Sandalwood does not smell like dirt or cedar chips at all. This FO smells like a garden floor... Sandalwood smells... like idk how to describe it, musky or spicy but in a woodsy way...
I wasn't upset before, but now that I know that they aren't going to do anything to help get me a bottle of their Sandalwood that actually smells like it should, now I'm upset. It makes me not want to order from them again. I've sent them tons of my money, this is the first time I've had a problem with them, over a $7 bottle of FO. I'm not out to rip them off I just want my Sandalwood I paid for to smell like Sandalwood...

So now what... buy another bottle and hope it smells okay? I'm just... UGH... really really disappointed. I wasn't upset before because I thought this problem was going to get taken care of. I was for sure they were going to do anything they could to make it right. Even if it is just that "I must not like THEIR Sandalwood FO", they should still have been willing to help. I mean the woman over the phone was even trying to talk me out of returning it it seemed...

Really REALLY disappointed with their customer service... I guess I will just have to shop at Wellington. Theirs are half the price and at least smell nice... and if Wellington's Sandalwood smelled like dirt, well at least it would only cost half as much to replace it with a new one.

I guess I would re-purchase it from WSP too had their customer service been more helpful...  :evil:


----------



## spicyjem (Mar 30, 2011)

I have the SAME EXACT PROBLEM!  See my thread here:

http://soapmakingforum.com/forum/viewtopic.php?p=216503#216503

*Check out this conversation I had with their Live Support:*

Marissa: Hello, welcome to Wholesale Supplies Plus. How may I help you?

you: Hi Marissa!

Marissa: 

you: I know you probably can't do anything, but I wanted to bring it up to your attention. I recently ordered a Sandalwood oil, and it smells exactly, 100% like dirt! Being new to soap making, I thought, "Must be the way it is!" So I posted something about it here: http://soapmakingforum.com/forum/viewto ... 503#216503

you: Come to find out, someone else also is complaining about the exact same thing, and they purchased it the same time as me. Here is their thread: http://www.soapmakingforum.com/forum/vi ... hp?t=23868

Marissa: Thank you for bringing this to our attention.  Can you wait one moment please?

you: So anyway, I haven't used it yet, but it's almost not worth it to send it back.

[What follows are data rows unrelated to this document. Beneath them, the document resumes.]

(* ===== verification/FixSpec.v ===== *)
(** * FixSpec: lemmas on the FIX-like text protocol

    [tokenize] as a recursion over the unread suffix, its inverse on rendered
    fields, the envelope of encoded messages, and what an accepted envelope says
    about the bytes of the message. *)
From S2P Require Import Prelude Core Endian Text Protocol Fix.

(** ** Splitting at a character *)

Fixpoint split_at (c : Z) (t : bytes) : option (bytes * bytes) :=
  match t with
  | [] => None
  | b :: t' => if b =? c then Some ([], t') else (fun x => (b :: x.1, x.2)) <$> split_at c t'
  end.

Lemma split_at_spec c t a b : split_at c t = Some (a, b) <-> t = a ++ c :: b /\ c ∉ a.
Proof.
  revert a. induction t as [|x t IH]; intros a; cbn [split_at].
  - split; [done|]. intros [H _]. by destruct a.
  - destruct (Z.eqb_spec x c) as [->|Hne].
    + split; [intros [= <- <-]; split; [done|by intros ?%elem_of_nil]|]. intros [He Hn].
      destruct a as [|y a]; [by injection He as ->|]. injection He as <- _. contradict Hn. apply list_elem_of_here.
    + destruct (split_at c t) as [[a' b']|] eqn:E; cbn [fmap option_fmap option_map fst snd].
      * split.
        -- intros [= <- <-]. destruct (proj1 (IH a') eq_refl) as [-> Hn]. split; [done|]. rewrite not_elem_of_cons. by split.
        -- intros [He Hn]. destruct a as [|y a]; [injection He; congruence|]. injection He as <- He. apply not_elem_of_cons in Hn as [_ Hn].
           by injection (proj2 (IH a) (conj He Hn)) as -> ->.
      * split; [done|]. intros [He Hn]. destruct a as [|y a]; [injection He; congruence|]. injection He as <- He. apply not_elem_of_cons in Hn as [_ Hn].
        by pose proof (proj2 (IH a) (conj He Hn)).
Qed.

Lemma split_at_None c t : split_at c t = None <-> c ∉ t.
Proof.
  split.
  - intros Hs [a [b ->]]%list_elem_of_split.
    destruct (split_at c (a ++ c :: b)) eqn:E; [done|]. clear Hs. revert E. induction a as [|x a IH]; cbn; [by rewrite Z.eqb_refl|].
    destruct (x =? c); [done|]. destruct (split_at c (a ++ c :: b)); [done|]. by intros _; apply IH.
  - intros Hn. destruct (split_at c t) as [[a b]|] eqn:E; [|done]. apply split_at_spec in E as [-> _]. contradict Hn.
    apply elem_of_app. right. apply list_elem_of_here.
Qed.

Lemma sv_find_split c pos msg : sv_find c pos msg = (fun x => (pos + length x.1)%nat) <$> split_at c (drop pos msg).
Proof.
  unfold sv_find. generalize (drop pos msg). intros t. 
  assert (forall t, fst <$> list_find (fun b => b = c) t = (fun x => length x.1) <$> split_at c t) as Hl.
  { clear t. induction t as [|x t IH]; cbn [list_find split_at]; [done|]. destruct (Z.eqb_spec x c) as [->|Hne]; [by rewrite decide_True|].
    rewrite decide_False by done. destruct (list_find _ t) as [[i y]|], (split_at c t) as [[a b]|]; cbn in *; try done. by injection IH as ->. }
  specialize (Hl t). destruct (list_find _ t) as [[i y]|], (split_at c t) as [[a b]|]; cbn in *; try done. by injection Hl as ->.
Qed.

(** ** The tokenizer over suffixes *)

Fixpoint parse_fields (fuel : nat) (t : bytes) (pos : nat) (out : list Field) : FixError * list Field :=
  match fuel with
  | O => (FixNone, out)
  | S fuel' =>
      if is_nil t then (FixNone, out)
      else
        match split_at kSoh t with
        | None => (FixMalformed, out)
        | Some (seg, rest) =>
            match split_at 61 seg with
            | None => (FixMalformed, out)
            | Some (tag_text, value) =>
                match parse_int uint32_type tag_text with
                | None => (FixMalformed, out)
                | Some tag =>
                    if (kMaxFields <=? length out)%nat then (FixMalformed, out)
                    else
                      match find_field out tag with
                      | Some _ => (FixMalformed, out)
                      | None => parse_fields fuel' rest (pos + length seg + 1) (out ++ [mkField tag value pos])
                      end
                end
            end
        end
  end.

Lemma drop_app_cons (a : bytes) c b msg pos :
  drop pos msg = a ++ c :: b -> drop (pos + length a + 1) msg = b.
Proof.
  intros H. replace (pos + length a + 1)%nat with (pos + (length a + 1))%nat by lia. rewrite <- drop_drop, H.
  rewrite drop_app_ge by lia. replace (length a + 1 - length a)%nat with 1%nat by lia. done.
Qed.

I just wanted to bring it to your attention because it seems that perhaps there is a mixup of labels or something in the warehouse. I have another order being shipped today.

you: Of course!

Marissa: We did check the product in the warehouse, there is nothing wrong with our fragrance

Marissa: We do not store any 'dirt' like fragrances near sandalwood so there could not have been a mix up.

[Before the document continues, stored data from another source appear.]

(* ===== verification/EventLog.v ===== *)
(** * EventLog: the append-only event log

    include/qsl/replay/event_log.hpp and src/replay/event_log.cpp: checksummed
    record framing, the reader, crash-recovery classification and the writer. *)
From S2P Require Import Prelude Core Endian.

(** ** event_log.hpp *)

Inductive RecordType := CommandRecord | EventRecord | RecordTypeRaw (v : Z).

#[export] Instance RecordType_eq_dec : EqDecision RecordType.
Proof. solve_decision. Defined.

Definition u16_of_record_type (t : RecordType) : Z :=
  match t with CommandRecord => 1 | EventRecord => 2 | RecordTypeRaw v => v end.
Definition record_type_of_u16 (v : Z) : RecordType :=
  if v =? 1 then CommandRecord else if v =? 2 then EventRecord else RecordTypeRaw v.

Record LogRecord := mkLogRecord {
  lr_seq_no : SeqNo;
  lr_type : RecordType;
  lr_logical_timestamp : Timestamp;
  lr_payload : bytes
}.

#[export] Instance LogRecord_eq_dec : EqDecision LogRecord.
Proof. solve_decision. Defined.

Inductive LogError := LogNone | OpenFailed | LogTruncated | BadChecksum | PayloadTooLarge.

#[export] Instance LogError_eq_dec : EqDecision LogError.
Proof. solve_decision. Defined.

Definition kRecordHeaderSize : nat := 22.
Definition kChecksumSize : nat := 4.
Definition kMaxPayload : Z := 1048576.

Record RecordRead := mkRecordRead {
  rr_error : LogError;
  rr_record : LogRecord;
  rr_next_offset : nat
}.

Record LogReadResult := mkLogReadResult {
  lrr_records : list LogRecord;
  lrr_error : LogError
}.

Inductive DurabilityMode := BufferedOnly | FlushOnAppend | FsyncOnAppend.
Inductive TailState := CleanTail | TornTail | Corrupt.

#[export] Instance DurabilityMode_eq_dec : EqDecision DurabilityMode.
Proof. solve_decision. Defined.
#[export] Instance TailState_eq_dec : EqDecision TailState.
Proof. solve_decision. Defined.

Record LogRecovery := mkLogRecovery {
  rec_error : LogError;
  rec_tail : TailState;
  rec_tail_error : LogError;
  rec_records : list LogRecord;
  rec_valid_bytes : nat
}.

(** ** event_log.cpp: framing *)

(** FNV-1a, one byte. *)
Definition checksum_step (hash b : Z) : Z := u32 (Z.lxor hash b * 16777619).
Definition checksum (data : bytes) : Z := fold_left checksum_step data 2166136261.

(** [std::copy] of [src] into [buf] at [off]. *)
Definition copy_bytes (buf : bytes) (off : nat) (src : bytes) : bytes :=
  take off buf ++ src ++ drop (off + length src) buf.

Marissa: I recommend that you post a review in the product description on our site.

you: I assumed that would be the case. Again, I am not looking for anything. I just wanted to bring it up to you that both myself and now someone else seem have the same complaint.

Marissa: Thank you for bringing it to our attention.  There is nothing wrong with the batch.  That is simply the way Sandalwood smells.

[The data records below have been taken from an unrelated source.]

(* ===== verification/Engine.v ===== *)
(** * Engine: [qsl::engine::MatchingEngine]

    include/qsl/engine/{events,matching_engine}.hpp and
    src/engine/matching_engine.cpp: symbol interning, one book per symbol, and
    the sequence-numbered event stream.  The engine is written against the
    [BookStore] interface, so everything below holds for every storage. *)
From S2P Require Import Prelude Core Book BookSpec Command.

(** ** events.hpp *)

Inductive EngineEvent :=
| OrderAccepted (seq : SeqNo) (symbol : SymbolId) (order_id : OrderId)
| OrderCanceled (seq : SeqNo) (symbol : SymbolId) (order_id : OrderId)
| OrderModified (seq : SeqNo) (symbol : SymbolId) (order_id : OrderId)
| TradeEvent (seq : SeqNo) (symbol : SymbolId) (taker_id maker_id : OrderId) (price : Price)
    (quantity : Quantity).

#[export] Instance EngineEvent_eq_dec : EqDecision EngineEvent.
Proof. solve_decision. Defined.

Definition seq_of (event : EngineEvent) : SeqNo :=
  match event with
  | OrderAccepted s _ _ | OrderCanceled s _ _ | OrderModified s _ _ | TradeEvent s _ _ _ _ _ => s
  end.
Definition symbol_of (event : EngineEvent) : SymbolId :=
  match event with
  | OrderAccepted _ s _ | OrderCanceled _ s _ | OrderModified _ s _ | TradeEvent _ s _ _ _ _ => s
  end.

(** ** matching_engine.hpp *)

Record SymbolRegistry := mkSymbolRegistry {
  ids_ : gmap string SymbolId;
  next_ : SymbolId
}.

Record SymbolSnapshot := mkSymbolSnapshot {
  ss_symbol : SymbolId;
  ss_best_bid : option Price;
  ss_best_ask : option Price;
  ss_order_count : Z;
  ss_bids : list LevelView;
  ss_asks : list LevelView
}.

Record EngineSnapshot := mkEngineSnapshot {
  es_last_seq : SeqNo;
  es_symbols : list SymbolSnapshot
}.

#[export] Instance SymbolSnapshot_eq_dec : EqDecision SymbolSnapshot.
Proof. solve_decision. Defined.
#[export] Instance EngineSnapshot_eq_dec : EqDecision EngineSnapshot.
Proof. solve_decision. Defined.

(** [books_] is a [std::map] (iterated in symbol order by [snapshot]); [events_]
    is the scratch buffer whose reference the mutators return. *)
Record MatchingEngine (B : Type) := mkMatchingEngine {
  registry_ : SymbolRegistry;
  books_ : list (SymbolId * B);
  seq_ : SeqNo;
  book_storage_ : Storage;
  events_ : list EngineEvent
}.
Arguments mkMatchingEngine {B}.
Arguments registry_ {B}.
Arguments books_ {B}.
Arguments seq_ {B}.
Arguments book_storage_ {B}.
Arguments events_ {B}.

(** ** matching_engine.cpp *)

Definition intern (r : SymbolRegistry) (name : string) : SymbolId * SymbolRegistry :=
  match ids_ r !! name with
  | Some id => (id, r)
  | None => (next_ r, mkSymbolRegistry (<[name := next_ r]> (ids_ r)) (u32 (next_ r + 1)))
  end.

Definition registry_find (r : SymbolRegistry) (name : string) : option SymbolId := ids_ r !! name.

Section Engine.
Context {B : Type} `{BookStore B}.
Implicit Types e : MatchingEngine B.

Definition new_engine (storage : Storage) : MatchingEngine B :=
  mkMatchingEngine (mkSymbolRegistry ∅ 0) [] 0 storage [].

Definition set_books (books : list (SymbolId * B)) e : MatchingEngine B :=
  mkMatchingEngine (registry_ e) books (seq_ e) (book_storage_ e) (events_ e).

(** [books_] ascending in the symbol id ([std::less]). *)
Definition symbol_before (a b : SymbolId) : bool := a <? b.

Definition register_symbol e (name : string) : SymbolId * MatchingEngine B :=
  let '(id, registry) := intern (registry_ e) name in
  (id, mkMatchingEngine registry
         (om_try_emplace symbol_before id (bs_new (book_storage_ e)) (books_ e))
         (seq_ e) (book_storage_ e) (events_ e)).

Definition symbol_id e (name : string) : option SymbolId := registry_find (registry_ e) name.

Definition find_book e (symbol : SymbolId) : option B := om_find symbol (books_ e).

Definition reset_events e : MatchingEngine B :=
  mkMatchingEngine (registry_ e) (books_ e) (seq_ e) (book_storage_ e) [].

(** [events.push_back(Event{next_seq(), ..})]. *)
Definition emit (event : SeqNo -> EngineEvent) e : MatchingEngine B :=
  let seq := u64 (seq_ e + 1) in
  mkMatchingEngine (registry_ e) (books_ e) seq (book_storage_ e) (events_ e ++ [event seq]).

(** The book behind the pointer [find_book] returned, updated in place. *)
Definition put_book (symbol : SymbolId) (book : B) e : MatchingEngine B :=
  set_books (om_alter (fun _ => book) symbol (books_ e)) e.

(** The loop over the trades of one operation. *)
Definition emit_trades (symbol : SymbolId) (trades : list Trade) e : MatchingEngine B :=
  fold_left (fun e t => emit (fun s => TradeEvent s symbol (t_taker_id t) (t_maker_id t) (t_price t)
                                          (t_quantity t)) e) trades e.

(** The mutators return the engine; the event list a caller sees is its
    [events_], the buffer the C++ functions return by reference. *)
Definition new_limit e (symbol : SymbolId) (id : OrderId) (side : Side) (price : Price)
    (quantity : Quantity) (tif : TimeInForce) : MatchingEngine B :=
  let e := reset_events e in
  match find_book e symbol with
  | None => e
  | Some book =>
      if bs_contains book id then e
      else if negb (bs_can_store_limit book side price quantity tif) then e
      else
        let e := emit (fun s => OrderAccepted s symbol id) e in
        let '(trades, book) := bs_add_limit book id side price quantity tif in
        emit_trades symbol trades (put_book symbol book e)
  end.

Definition new_market e (symbol : SymbolId) (id : OrderId) (side : Side) (quantity : Quantity) :
    MatchingEngine B :=
  let e := reset_events e in
  match find_book e symbol with
  | None => e
  | Some book =>
      if bs_contains book id then e
      else
        let e := emit (fun s => OrderAccepted s symbol id) e in
        let '(trades, book) := bs_add_market book id side quantity in
        emit_trades symbol trades (put_book symbol book e)
  end.

Definition cancel e (symbol : SymbolId) (id : OrderId) : MatchingEngine B :=
  let e := reset_events e in
  match find_book e symbol with
  | None => e
  | Some book =>
      let '(canceled, book) := bs_cancel book id in
      let e := put_book symbol book e in
      if canceled then emit (fun s => OrderCanceled s symbol id) e else e
  end.

Definition modify e (symbol : SymbolId) (id : OrderId) (new_price : Price)
    (new_quantity : Quantity) : MatchingEngine B :=
  let e := reset_events e in
  match find_book e symbol with
  | None => e
  | Some book =>
      if negb (bs_contains book id) then e
      else if negb (bs_can_apply_modify book id new_price new_quantity) then e
      else
        let e := emit (fun s => OrderModified s symbol id) e in
        let '(trades, book) := bs_modify book id new_price new_quantity in
        emit_trades symbol trades (put_book symbol book e)
  end.

Definition last_seq e : SeqNo := seq_ e.

Definition has_symbol e (symbol : SymbolId) : bool := bool_decide (is_Some (om_find symbol (books_ e))).

Definition resting_orders e (symbol : SymbolId) : list Order :=
  match om_find symbol (books_ e) with None => [] | Some b => bs_resting_orders b end.

Definition contains e (symbol : SymbolId) (id : OrderId) : bool :=
  match om_find symbol (books_ e) with None => false | Some b => bs_contains b id end.

Definition best_bid e (symbol : SymbolId) : option Price :=
  match om_find symbol (books_ e) with None => None | Some b => bs_best_bid b end.
Definition best_ask e (symbol : SymbolId) : option Price :=
  match om_find symbol (books_ e) with None => None | Some b => bs_best_ask b end.

Definition fill_count e (symbol : SymbolId) (side : Side) (price : Price) (type : OrderType)
    (quantity : Quantity) : Z :=
  match om_find symbol (books_ e) with
  | None => 0
  | Some b => bs_fill_count b side price (bool_decide (type = Market)) quantity
  end.

Definition can_store_limit e (symbol : SymbolId) (side : Side) (price : Price)
    (quantity : Quantity) (tif : TimeInForce) : bool :=
  match om_find symbol (books_ e) with
  | None => false
  | Some b => bs_can_store_limit b side price quantity tif
  end.

Definition can_apply_modify e (symbol : SymbolId) (id : OrderId) (new_price : Price)
    (new_quantity : Quantity) : bool :=
  match om_find symbol (books_ e) with
  | None => false
  | Some b => bs_can_apply_modify b id new_price new_quantity
  end.

Definition snapshot e : EngineSnapshot :=
  mkEngineSnapshot (seq_ e)
    (map (fun s => mkSymbolSnapshot s.1 (bs_best_bid s.2) (bs_best_ask s.2) (bs_order_count s.2)
                     (bs_bid_levels s.2) (bs_ask_levels s.2)) (books_ e)).

(** ** replay::apply (src/replay/recovery.cpp)

    One recorded command against the engine, with a copy of the events. *)
Definition apply e (c : Command) : list EngineEvent * MatchingEngine B :=
  match c with
  | RegisterSymbol name => ([], (register_symbol e name).2)
  | NewLimit symbol id side price quantity tif =>
      let e := new_limit e symbol id side price quantity tif in (events_ e, e)
  | NewMarket symbol id side quantity =>
      let e := new_market e symbol id side quantity in (events_ e, e)
  | Cancel symbol id => let e := cancel e symbol id in (events_ e, e)
  | Modify symbol id price quantity =>
      let e := modify e symbol id price quantity in (events_ e, e)
  end.

(** A command stream, the produced events appended in order. *)
Fixpoint apply_all e (cmds : list Command) : list EngineEvent * MatchingEngine B :=
  match cmds with
  | [] => ([], e)
  | c :: cmds' =>
      let '(produced, e1) := apply e c in
      let '(events, e2) := apply_all e1 cmds' in
      (produced ++ events, e2)
  end.
End Engine.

you: I thought it was a little odd that we both pick up the unmistakable non-sandalwood scent from the same product

Marissa: I understand.

Marissa: Is there anything else I can assist you with?

you: That's all. Thanks for listening, and hopefully, you really do go out there and just smell it. I would hate to see you guys get anymore complaints about it.

Marissa: Of course. I went in the back personally.  Thank you for bringing it to our attention. Have a great day.

*Chat session has been terminated by the site operator.*


----------



## newbie (Mar 30, 2011)

I put a similar message on the cold process forum. I have some of WSP's dirt FO. If you'd like me to send you some on a cotton ball, so you can compare, I'd be happy to do so.


----------



## Tabitha (Mar 30, 2011)

{bites tongue}


----------



## Catmehndi (Mar 31, 2011)

Tabitha said:
			
		

> {bites tongue}


----------



## Tabitha (Mar 31, 2011)

Just a suggestion, do a search for WSP on this or any other soap makers forum out there... There is a whole lot going on at WSP right now and a large % of their long-term, faithful customer base is looking for alternate suppliers.


----------



## aprilrose (Mar 31, 2011)

Does the owner know that there is alot going on @ WSP? Her comments on the WSP forum are quite unprofessional to the posters.


----------



## newbie (Mar 31, 2011)

TJ and Jeff, your reviews are on WSP's website for the Sandalwood FO. FYI!


----------